:: Task brief ::
From the entries below, return exactly the lines beginning at the one that contains "Definition count_key (style" and ending at the one that contains "let d := errors_by_category s in", both of them included, and only those lines.

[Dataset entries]
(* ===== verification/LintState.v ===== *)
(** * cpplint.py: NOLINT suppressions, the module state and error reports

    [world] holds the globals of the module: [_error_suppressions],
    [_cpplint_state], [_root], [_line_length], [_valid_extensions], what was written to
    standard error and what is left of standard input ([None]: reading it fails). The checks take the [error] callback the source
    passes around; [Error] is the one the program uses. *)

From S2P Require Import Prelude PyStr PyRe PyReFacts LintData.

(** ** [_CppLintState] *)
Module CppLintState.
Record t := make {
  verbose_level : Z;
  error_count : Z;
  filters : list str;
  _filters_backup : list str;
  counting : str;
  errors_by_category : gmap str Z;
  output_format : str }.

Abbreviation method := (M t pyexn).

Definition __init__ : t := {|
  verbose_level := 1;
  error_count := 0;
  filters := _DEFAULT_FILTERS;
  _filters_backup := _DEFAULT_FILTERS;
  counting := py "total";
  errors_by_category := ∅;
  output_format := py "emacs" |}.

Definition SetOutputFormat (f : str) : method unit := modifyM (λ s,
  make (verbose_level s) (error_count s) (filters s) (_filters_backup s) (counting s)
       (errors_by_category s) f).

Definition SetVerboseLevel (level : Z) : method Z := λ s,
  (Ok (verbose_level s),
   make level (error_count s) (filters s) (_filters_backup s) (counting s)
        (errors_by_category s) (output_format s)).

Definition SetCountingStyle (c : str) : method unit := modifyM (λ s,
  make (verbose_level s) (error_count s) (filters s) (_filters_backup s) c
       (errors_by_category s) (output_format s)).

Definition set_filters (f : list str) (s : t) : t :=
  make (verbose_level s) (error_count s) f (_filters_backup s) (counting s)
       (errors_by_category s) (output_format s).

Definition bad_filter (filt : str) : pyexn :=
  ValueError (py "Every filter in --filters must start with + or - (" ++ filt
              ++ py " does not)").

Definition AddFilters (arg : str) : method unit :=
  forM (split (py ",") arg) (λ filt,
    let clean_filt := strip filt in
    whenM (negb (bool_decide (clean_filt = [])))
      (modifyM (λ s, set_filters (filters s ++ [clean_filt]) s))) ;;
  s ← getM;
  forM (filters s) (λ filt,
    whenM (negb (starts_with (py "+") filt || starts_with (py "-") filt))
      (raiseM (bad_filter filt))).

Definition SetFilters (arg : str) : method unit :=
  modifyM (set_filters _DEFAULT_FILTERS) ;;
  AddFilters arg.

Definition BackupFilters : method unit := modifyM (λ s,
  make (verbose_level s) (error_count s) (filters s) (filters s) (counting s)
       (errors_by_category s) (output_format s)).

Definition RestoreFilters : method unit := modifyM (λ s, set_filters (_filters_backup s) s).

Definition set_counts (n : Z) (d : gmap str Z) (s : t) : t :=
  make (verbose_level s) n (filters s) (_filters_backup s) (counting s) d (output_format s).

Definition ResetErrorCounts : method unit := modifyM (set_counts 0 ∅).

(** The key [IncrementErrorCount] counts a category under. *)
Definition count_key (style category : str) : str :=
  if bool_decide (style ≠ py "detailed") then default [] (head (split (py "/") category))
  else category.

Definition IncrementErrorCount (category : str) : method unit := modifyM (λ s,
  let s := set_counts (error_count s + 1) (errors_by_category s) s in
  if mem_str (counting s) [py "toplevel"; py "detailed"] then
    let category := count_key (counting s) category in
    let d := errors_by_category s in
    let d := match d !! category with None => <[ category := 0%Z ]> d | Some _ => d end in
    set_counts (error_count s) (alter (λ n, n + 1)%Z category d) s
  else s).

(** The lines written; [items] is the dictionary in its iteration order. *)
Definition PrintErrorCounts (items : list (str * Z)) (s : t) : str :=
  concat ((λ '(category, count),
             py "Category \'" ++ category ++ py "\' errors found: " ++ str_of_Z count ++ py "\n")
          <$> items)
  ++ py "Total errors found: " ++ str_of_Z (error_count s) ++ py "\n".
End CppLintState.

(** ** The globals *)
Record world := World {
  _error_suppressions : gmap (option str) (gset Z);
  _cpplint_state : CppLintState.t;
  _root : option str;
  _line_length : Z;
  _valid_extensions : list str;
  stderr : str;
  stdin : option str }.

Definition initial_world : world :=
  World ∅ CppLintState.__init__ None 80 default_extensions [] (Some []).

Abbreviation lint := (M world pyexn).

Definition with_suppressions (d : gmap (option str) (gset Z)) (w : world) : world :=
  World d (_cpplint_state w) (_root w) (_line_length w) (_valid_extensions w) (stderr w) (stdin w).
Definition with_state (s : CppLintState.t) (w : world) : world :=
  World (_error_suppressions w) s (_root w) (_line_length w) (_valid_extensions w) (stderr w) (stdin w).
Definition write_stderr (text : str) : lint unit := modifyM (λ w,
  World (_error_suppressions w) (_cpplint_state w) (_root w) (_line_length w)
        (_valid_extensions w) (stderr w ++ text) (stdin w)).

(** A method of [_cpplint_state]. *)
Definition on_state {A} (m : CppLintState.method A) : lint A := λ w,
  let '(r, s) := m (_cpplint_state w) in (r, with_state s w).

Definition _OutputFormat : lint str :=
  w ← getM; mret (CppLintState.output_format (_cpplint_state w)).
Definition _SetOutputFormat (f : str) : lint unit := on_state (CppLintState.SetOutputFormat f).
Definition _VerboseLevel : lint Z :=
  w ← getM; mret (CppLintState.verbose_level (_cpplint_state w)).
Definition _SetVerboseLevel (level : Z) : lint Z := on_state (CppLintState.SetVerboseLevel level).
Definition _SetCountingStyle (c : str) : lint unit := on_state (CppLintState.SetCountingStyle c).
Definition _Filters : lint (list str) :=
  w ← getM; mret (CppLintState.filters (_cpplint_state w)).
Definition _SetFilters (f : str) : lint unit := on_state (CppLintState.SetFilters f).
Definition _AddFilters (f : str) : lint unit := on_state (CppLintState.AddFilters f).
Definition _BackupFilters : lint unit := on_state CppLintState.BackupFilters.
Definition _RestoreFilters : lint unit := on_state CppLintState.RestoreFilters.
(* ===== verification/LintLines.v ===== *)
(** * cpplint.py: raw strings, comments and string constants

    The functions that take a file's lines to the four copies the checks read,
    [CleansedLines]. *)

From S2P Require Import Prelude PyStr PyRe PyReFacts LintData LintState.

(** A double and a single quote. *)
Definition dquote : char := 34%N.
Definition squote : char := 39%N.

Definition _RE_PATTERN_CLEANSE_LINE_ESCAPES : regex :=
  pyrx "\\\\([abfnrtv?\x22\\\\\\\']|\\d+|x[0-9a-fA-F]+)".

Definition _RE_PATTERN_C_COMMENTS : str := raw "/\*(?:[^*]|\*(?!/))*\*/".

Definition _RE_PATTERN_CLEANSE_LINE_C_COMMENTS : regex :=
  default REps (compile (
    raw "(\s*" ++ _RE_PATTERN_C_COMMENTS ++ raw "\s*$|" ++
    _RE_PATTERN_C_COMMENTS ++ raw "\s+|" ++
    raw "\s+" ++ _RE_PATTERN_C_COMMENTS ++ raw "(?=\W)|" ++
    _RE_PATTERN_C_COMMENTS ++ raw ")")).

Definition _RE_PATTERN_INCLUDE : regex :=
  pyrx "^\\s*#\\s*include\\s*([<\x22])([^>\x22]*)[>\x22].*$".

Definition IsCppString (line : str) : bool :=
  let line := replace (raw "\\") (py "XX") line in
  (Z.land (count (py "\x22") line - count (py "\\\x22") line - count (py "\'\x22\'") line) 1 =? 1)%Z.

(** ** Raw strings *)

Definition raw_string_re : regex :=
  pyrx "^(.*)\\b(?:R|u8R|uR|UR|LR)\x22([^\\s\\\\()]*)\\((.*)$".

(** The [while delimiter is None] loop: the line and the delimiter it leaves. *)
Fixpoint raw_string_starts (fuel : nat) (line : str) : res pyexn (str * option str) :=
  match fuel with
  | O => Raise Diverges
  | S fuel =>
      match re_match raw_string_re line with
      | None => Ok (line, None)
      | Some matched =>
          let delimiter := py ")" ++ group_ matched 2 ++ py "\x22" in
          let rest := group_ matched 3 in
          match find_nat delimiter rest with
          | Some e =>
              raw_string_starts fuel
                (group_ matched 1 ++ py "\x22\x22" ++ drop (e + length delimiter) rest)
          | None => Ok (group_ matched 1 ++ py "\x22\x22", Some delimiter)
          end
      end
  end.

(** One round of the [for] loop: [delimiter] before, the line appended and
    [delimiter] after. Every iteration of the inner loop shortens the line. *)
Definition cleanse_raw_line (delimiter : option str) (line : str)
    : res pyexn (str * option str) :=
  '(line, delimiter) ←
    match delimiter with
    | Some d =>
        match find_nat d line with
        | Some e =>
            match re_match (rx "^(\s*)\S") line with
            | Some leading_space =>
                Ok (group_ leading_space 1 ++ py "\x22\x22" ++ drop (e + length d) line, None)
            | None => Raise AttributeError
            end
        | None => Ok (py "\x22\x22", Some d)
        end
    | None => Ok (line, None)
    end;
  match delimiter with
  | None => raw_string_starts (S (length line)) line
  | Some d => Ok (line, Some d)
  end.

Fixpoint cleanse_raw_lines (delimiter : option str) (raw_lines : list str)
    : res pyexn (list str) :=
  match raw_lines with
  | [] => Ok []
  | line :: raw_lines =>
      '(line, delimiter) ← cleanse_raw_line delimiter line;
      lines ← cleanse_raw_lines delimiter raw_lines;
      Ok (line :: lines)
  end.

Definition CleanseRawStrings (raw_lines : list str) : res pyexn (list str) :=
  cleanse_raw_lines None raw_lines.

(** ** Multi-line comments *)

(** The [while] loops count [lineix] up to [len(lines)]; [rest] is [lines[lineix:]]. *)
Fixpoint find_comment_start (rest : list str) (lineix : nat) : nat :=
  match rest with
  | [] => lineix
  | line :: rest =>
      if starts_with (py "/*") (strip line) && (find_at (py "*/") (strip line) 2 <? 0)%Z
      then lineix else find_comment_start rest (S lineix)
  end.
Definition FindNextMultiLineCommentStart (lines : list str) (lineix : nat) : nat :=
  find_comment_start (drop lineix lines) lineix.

:: Exercise result ::
Definition count_key (style category : str) : str :=
  if bool_decide (style ≠ py "detailed") then default [] (head (split (py "/") category))
  else category.

Definition IncrementErrorCount (category : str) : method unit := modifyM (λ s,
  let s := set_counts (error_count s + 1) (errors_by_category s) s in
  if mem_str (counting s) [py "toplevel"; py "detailed"] then
    let category := count_key (counting s) category in
    let d := errors_by_category s in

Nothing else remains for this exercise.